▸ **What to work on**: Where in the material does the word "Section" appear? Copy each line that has it.
***
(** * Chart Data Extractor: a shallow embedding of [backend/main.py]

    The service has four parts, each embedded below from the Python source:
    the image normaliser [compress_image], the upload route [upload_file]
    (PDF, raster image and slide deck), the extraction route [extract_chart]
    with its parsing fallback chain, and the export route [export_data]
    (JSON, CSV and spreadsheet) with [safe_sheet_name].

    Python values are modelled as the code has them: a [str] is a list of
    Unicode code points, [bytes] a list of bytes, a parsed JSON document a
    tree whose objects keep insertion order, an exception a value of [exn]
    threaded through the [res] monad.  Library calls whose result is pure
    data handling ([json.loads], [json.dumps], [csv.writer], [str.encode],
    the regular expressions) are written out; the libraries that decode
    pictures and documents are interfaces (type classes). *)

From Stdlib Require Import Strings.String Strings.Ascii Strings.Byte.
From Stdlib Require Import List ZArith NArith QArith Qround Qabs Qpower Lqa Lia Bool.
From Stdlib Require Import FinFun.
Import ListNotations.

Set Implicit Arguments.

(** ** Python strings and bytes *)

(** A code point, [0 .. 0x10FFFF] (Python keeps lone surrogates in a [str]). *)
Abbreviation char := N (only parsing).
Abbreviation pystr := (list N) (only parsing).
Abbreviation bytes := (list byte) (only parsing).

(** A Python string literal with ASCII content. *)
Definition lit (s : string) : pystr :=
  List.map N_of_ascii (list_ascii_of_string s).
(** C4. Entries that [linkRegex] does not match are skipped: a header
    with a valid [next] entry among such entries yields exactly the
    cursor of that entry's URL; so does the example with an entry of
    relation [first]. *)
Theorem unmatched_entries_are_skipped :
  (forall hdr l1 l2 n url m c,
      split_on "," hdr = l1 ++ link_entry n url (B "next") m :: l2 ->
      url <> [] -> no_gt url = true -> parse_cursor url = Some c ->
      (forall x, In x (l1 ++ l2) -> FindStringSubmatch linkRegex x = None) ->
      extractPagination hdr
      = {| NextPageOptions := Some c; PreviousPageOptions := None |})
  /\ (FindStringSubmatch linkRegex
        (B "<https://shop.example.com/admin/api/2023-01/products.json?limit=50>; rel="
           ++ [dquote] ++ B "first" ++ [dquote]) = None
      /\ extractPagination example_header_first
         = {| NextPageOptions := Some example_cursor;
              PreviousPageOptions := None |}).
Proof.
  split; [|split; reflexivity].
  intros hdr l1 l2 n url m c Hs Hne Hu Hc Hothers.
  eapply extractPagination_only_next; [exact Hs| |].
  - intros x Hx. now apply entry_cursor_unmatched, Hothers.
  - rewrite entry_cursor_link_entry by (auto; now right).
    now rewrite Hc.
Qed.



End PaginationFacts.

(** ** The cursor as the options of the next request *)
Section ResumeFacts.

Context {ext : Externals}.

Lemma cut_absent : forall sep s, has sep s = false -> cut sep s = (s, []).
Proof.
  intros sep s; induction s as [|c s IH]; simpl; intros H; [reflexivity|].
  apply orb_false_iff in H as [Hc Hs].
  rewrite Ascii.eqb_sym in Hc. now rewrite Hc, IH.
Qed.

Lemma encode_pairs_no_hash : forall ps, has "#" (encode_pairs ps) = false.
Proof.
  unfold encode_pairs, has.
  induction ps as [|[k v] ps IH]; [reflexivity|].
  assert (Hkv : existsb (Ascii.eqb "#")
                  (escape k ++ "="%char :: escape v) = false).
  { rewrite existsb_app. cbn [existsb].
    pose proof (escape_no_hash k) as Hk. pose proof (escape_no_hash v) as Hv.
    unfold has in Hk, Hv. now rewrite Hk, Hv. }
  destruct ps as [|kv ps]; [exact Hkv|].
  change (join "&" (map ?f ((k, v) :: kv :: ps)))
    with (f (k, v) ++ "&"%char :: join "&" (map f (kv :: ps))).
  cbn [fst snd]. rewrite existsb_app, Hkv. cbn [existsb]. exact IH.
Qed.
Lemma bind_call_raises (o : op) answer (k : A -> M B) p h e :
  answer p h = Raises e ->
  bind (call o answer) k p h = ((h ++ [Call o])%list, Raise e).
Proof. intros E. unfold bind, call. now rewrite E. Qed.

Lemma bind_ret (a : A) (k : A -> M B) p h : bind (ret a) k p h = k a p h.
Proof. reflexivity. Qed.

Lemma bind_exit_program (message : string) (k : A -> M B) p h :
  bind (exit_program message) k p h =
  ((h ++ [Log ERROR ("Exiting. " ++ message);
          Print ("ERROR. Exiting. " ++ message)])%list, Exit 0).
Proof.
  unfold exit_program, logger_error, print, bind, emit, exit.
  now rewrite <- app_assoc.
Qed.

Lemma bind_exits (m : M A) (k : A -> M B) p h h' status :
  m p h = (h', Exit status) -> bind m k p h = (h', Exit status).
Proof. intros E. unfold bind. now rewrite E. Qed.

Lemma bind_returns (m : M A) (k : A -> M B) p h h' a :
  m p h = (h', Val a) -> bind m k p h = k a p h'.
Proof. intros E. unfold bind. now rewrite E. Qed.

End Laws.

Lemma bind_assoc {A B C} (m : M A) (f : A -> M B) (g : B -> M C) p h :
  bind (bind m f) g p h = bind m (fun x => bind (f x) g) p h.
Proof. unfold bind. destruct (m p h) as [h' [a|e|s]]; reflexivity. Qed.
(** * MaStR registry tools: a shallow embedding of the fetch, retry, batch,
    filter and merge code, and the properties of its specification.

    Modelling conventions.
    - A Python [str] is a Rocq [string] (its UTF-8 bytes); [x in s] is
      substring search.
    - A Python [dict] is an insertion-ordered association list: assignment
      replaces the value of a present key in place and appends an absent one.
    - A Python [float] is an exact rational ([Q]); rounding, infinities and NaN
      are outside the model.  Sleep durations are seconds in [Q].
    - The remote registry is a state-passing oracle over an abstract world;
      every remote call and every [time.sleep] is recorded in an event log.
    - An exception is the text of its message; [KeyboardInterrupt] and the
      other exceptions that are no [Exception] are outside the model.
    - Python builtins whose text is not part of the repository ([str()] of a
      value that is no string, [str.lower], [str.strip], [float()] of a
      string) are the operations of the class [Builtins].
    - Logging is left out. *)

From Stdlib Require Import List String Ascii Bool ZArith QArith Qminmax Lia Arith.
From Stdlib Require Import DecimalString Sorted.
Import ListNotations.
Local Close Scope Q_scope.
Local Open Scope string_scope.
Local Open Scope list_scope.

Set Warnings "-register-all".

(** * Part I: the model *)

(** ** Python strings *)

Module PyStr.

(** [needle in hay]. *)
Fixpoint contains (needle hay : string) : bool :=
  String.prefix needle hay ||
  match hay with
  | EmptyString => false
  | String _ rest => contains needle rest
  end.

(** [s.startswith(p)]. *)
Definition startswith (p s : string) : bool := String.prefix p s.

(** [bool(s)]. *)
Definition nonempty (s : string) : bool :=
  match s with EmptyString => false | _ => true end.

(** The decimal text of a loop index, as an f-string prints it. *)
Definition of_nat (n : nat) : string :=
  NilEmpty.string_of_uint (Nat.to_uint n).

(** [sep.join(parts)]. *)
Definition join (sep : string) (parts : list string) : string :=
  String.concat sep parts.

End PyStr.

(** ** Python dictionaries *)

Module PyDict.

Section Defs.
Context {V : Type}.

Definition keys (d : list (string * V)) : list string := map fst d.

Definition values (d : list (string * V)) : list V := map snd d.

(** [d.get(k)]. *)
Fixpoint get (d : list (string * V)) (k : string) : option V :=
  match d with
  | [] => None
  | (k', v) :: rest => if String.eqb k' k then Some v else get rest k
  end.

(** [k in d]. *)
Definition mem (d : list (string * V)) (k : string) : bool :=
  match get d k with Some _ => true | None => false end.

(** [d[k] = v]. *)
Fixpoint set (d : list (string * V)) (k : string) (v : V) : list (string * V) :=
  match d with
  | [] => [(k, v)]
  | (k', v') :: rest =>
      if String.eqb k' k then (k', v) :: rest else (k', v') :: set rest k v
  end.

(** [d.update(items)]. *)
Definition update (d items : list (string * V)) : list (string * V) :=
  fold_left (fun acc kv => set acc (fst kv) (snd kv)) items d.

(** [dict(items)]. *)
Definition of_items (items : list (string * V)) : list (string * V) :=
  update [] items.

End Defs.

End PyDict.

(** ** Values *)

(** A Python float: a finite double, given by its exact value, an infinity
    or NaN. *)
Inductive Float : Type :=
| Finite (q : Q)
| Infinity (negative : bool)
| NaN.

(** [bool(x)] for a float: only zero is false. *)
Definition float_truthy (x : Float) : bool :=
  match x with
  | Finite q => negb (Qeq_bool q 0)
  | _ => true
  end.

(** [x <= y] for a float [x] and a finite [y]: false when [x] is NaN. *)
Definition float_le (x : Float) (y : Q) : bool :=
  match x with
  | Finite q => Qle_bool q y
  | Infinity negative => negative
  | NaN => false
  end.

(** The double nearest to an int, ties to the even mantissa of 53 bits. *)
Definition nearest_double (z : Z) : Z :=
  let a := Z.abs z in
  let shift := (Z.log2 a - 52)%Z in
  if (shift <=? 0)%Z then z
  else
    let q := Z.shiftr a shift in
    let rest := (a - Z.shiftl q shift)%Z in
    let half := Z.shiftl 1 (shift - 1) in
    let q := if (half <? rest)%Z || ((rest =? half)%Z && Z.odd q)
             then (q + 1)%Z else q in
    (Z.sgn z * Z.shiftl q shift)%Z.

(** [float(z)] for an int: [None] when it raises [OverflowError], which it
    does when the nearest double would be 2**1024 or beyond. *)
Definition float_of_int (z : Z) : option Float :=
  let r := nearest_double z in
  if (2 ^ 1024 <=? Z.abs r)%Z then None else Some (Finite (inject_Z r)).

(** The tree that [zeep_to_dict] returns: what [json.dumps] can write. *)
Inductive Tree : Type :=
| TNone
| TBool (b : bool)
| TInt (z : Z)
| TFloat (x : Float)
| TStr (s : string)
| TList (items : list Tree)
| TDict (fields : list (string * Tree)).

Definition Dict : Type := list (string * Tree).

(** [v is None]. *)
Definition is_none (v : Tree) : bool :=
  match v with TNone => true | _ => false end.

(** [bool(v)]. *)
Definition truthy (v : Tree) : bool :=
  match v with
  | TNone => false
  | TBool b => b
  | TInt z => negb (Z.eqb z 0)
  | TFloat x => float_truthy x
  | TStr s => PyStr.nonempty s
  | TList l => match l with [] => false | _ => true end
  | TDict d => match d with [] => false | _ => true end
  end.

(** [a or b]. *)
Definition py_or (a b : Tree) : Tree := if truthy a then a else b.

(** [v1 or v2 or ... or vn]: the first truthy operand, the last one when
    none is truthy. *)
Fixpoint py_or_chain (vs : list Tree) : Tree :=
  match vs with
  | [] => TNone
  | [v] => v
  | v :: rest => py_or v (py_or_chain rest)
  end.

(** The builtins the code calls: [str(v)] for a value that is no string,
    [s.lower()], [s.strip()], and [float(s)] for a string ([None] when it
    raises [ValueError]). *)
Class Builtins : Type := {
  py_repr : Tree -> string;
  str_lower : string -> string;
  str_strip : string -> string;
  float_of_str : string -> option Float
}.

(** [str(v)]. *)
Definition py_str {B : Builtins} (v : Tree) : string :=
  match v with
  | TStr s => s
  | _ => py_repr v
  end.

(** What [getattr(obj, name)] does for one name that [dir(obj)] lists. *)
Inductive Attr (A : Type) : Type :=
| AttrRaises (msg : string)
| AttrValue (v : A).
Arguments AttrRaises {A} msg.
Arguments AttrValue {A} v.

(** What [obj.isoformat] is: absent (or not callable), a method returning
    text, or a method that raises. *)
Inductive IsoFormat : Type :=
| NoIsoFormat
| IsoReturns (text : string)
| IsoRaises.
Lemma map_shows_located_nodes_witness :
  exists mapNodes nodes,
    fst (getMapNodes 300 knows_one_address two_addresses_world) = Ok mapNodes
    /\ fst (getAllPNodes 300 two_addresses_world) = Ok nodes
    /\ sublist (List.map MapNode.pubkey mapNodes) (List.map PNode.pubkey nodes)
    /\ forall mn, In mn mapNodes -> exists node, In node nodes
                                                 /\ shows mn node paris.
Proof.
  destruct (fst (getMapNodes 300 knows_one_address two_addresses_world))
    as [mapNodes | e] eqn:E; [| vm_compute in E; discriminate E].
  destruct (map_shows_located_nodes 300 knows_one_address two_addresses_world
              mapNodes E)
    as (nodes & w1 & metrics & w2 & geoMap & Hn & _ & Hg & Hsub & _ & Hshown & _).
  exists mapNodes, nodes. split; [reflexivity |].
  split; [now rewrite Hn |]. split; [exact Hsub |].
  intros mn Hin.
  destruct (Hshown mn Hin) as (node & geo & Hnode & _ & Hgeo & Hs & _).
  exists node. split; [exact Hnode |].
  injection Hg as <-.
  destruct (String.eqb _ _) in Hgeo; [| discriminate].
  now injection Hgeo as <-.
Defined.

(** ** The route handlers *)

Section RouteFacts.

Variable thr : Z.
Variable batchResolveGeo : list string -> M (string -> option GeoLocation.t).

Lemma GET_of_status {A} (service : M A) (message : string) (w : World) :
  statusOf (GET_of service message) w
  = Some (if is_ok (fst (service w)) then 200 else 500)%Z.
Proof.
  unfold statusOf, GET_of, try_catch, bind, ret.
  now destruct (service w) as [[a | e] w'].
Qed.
***
▸ **Answer**:
Section ResumeFacts.
Section Defs.
Section RouteFacts.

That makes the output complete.